--- START ---
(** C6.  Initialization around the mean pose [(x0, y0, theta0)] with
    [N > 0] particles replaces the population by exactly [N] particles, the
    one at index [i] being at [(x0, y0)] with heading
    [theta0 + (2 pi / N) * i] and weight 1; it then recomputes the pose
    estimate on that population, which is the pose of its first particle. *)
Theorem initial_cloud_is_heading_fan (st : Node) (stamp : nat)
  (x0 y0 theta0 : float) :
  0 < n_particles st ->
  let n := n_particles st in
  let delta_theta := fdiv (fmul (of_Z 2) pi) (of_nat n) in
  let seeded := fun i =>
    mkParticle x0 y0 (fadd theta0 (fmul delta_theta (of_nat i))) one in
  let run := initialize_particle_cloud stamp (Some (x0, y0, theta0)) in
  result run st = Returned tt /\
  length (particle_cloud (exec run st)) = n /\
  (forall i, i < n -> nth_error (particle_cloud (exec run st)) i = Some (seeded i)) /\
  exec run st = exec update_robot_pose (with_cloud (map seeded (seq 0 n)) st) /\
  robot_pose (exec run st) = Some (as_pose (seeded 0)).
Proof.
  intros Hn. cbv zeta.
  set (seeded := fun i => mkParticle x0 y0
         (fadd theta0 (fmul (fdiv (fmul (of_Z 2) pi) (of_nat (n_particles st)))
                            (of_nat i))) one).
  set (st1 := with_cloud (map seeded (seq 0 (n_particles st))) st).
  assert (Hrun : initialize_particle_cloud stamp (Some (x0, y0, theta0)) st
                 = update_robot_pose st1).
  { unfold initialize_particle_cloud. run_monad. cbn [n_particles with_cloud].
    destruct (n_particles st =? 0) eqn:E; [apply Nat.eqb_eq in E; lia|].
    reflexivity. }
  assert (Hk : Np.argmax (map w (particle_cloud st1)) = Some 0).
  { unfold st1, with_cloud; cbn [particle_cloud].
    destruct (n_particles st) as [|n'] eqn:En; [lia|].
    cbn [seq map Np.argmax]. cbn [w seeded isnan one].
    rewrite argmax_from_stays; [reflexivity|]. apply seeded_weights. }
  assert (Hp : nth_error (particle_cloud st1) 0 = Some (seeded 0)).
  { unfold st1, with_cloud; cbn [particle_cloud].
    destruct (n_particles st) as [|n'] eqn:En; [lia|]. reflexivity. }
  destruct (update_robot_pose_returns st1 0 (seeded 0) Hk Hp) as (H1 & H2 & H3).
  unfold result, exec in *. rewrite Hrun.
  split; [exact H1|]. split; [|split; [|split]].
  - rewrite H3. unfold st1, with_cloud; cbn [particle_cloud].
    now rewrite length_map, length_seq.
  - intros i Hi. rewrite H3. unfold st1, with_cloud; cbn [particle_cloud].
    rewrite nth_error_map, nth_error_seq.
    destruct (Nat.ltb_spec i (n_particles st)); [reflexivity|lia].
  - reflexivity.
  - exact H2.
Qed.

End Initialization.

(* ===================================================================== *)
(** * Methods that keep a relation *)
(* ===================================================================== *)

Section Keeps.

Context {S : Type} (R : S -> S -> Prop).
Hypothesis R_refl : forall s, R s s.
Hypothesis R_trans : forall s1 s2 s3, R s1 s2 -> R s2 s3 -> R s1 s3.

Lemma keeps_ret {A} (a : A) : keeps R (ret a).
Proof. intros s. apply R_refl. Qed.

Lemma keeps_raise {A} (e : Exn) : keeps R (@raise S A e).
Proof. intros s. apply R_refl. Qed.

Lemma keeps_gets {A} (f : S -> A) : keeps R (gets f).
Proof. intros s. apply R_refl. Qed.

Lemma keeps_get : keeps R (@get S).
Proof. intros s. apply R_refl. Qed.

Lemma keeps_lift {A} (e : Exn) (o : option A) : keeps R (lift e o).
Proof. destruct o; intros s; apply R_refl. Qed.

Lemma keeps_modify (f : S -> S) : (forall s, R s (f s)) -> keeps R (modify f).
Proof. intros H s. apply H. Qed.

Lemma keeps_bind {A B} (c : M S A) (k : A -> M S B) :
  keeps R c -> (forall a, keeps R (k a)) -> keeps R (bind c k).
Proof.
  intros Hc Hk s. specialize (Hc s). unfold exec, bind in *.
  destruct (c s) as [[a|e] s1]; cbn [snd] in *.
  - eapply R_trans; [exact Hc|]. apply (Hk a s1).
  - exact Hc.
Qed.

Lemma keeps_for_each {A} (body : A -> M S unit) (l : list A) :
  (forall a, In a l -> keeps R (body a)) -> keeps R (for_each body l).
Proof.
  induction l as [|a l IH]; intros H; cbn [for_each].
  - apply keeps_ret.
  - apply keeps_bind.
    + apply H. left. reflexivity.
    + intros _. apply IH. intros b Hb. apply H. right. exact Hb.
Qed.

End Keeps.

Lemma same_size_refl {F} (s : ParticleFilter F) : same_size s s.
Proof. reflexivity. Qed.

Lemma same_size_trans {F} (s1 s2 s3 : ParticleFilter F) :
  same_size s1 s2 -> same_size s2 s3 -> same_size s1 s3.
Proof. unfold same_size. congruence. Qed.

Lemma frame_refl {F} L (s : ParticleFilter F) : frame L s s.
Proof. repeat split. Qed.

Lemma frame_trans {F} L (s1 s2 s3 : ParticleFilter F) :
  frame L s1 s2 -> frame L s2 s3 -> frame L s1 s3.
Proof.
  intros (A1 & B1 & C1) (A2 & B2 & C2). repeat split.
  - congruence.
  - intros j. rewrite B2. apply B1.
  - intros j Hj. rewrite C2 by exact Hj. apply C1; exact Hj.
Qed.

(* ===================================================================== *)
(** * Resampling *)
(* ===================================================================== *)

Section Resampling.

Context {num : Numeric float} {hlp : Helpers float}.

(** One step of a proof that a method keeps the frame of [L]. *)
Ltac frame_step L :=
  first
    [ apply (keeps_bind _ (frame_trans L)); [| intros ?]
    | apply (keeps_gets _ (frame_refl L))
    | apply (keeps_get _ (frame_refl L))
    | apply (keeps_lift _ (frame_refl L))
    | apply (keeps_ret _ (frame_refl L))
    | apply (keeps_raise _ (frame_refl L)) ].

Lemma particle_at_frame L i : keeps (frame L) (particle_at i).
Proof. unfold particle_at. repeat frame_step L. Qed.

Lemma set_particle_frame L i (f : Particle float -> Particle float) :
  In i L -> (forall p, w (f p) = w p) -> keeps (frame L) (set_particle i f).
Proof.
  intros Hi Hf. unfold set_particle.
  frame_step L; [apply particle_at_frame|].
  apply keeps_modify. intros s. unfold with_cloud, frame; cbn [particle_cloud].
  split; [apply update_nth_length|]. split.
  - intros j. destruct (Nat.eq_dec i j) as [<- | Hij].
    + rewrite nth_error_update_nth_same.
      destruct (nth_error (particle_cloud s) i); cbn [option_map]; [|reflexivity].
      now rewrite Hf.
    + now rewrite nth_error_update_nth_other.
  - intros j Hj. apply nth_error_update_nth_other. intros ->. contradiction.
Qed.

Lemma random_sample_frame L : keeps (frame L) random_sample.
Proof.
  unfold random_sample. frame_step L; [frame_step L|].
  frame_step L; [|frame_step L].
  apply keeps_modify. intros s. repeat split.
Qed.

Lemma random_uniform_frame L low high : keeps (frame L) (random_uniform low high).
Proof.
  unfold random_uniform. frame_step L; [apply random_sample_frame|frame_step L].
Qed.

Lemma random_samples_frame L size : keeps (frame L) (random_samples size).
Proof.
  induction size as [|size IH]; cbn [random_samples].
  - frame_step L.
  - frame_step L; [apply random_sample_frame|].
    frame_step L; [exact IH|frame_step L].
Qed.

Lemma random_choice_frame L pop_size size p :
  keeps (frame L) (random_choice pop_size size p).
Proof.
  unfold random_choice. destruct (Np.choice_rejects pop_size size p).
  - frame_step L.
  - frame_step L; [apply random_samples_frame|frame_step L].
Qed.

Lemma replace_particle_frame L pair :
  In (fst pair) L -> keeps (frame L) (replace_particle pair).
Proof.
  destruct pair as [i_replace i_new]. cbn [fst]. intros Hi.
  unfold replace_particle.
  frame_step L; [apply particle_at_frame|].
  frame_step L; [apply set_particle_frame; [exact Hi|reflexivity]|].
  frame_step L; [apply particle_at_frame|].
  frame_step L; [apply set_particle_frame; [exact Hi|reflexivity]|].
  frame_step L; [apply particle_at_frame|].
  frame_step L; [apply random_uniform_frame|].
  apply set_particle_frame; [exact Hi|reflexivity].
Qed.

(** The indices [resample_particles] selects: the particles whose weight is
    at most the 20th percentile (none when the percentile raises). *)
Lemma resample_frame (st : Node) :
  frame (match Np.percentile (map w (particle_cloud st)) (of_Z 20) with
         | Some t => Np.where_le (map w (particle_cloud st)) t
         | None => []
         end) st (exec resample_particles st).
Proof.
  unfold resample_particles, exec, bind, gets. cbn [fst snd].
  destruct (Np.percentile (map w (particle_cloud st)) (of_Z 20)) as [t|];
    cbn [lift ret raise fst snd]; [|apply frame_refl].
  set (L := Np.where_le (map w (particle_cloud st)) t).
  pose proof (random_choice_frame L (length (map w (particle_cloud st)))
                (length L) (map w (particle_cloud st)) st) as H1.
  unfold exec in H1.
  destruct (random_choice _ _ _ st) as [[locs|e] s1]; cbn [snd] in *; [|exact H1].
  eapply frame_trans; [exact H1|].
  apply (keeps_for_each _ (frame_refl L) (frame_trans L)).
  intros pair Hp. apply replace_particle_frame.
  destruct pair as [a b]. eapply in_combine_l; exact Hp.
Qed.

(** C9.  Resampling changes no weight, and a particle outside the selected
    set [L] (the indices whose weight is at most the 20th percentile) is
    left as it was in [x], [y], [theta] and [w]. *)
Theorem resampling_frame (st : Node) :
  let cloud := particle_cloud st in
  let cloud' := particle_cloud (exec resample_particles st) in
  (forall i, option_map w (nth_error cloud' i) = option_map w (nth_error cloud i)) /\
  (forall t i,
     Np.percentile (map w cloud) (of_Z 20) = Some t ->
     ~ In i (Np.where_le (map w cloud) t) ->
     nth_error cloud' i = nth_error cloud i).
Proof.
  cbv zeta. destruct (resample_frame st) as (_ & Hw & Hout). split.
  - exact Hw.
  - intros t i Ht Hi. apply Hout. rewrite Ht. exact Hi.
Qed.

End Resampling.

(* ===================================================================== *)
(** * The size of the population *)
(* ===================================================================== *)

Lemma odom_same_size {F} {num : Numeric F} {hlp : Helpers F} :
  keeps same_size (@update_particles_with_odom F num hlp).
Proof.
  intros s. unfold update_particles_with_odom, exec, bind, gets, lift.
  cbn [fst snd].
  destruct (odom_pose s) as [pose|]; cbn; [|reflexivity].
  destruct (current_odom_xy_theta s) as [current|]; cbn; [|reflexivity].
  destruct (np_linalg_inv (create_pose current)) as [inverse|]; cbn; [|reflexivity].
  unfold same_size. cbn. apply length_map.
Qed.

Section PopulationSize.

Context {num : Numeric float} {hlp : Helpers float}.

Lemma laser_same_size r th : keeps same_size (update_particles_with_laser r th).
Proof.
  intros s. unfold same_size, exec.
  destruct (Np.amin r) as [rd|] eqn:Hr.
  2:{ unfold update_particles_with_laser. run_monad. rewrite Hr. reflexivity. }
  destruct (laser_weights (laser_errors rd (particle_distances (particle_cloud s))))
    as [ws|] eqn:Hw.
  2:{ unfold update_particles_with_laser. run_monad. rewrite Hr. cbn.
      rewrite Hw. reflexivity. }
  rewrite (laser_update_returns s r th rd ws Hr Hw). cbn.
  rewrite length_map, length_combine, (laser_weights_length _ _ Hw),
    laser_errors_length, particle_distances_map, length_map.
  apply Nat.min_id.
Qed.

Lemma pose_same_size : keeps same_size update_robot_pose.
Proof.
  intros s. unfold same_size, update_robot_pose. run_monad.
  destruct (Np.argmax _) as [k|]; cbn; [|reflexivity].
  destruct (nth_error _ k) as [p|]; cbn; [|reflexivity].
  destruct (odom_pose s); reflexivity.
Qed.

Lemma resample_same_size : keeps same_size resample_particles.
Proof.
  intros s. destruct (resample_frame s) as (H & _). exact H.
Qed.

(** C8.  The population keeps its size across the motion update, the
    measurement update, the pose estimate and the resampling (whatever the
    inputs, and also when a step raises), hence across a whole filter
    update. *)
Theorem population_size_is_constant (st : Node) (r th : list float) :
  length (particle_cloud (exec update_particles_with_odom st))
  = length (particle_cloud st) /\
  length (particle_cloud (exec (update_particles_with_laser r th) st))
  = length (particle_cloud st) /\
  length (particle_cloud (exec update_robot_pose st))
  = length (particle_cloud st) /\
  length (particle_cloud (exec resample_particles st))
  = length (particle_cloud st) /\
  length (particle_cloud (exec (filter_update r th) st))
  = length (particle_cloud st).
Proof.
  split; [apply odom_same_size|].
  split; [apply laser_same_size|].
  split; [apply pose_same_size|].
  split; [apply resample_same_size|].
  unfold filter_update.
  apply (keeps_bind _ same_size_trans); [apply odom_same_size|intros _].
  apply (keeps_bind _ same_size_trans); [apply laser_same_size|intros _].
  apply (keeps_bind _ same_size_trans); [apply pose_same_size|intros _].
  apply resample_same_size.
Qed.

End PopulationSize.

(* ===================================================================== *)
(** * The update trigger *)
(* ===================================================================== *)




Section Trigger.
--- END ---
An exact copy of the lines above, from the one containing "destruct (update_robot_pose_returns st1" down to the one containing "- rewrite H3." and including both, is the whole answer; retype it and nothing else.

* _Your solution_:
  destruct (update_robot_pose_returns st1 0 (seeded 0) Hk Hp) as (H1 & H2 & H3).
  unfold result, exec in *. rewrite Hrun.
  split; [exact H1|]. split; [|split; [|split]].
  - rewrite H3. unfold st1, with_cloud; cbn [particle_cloud].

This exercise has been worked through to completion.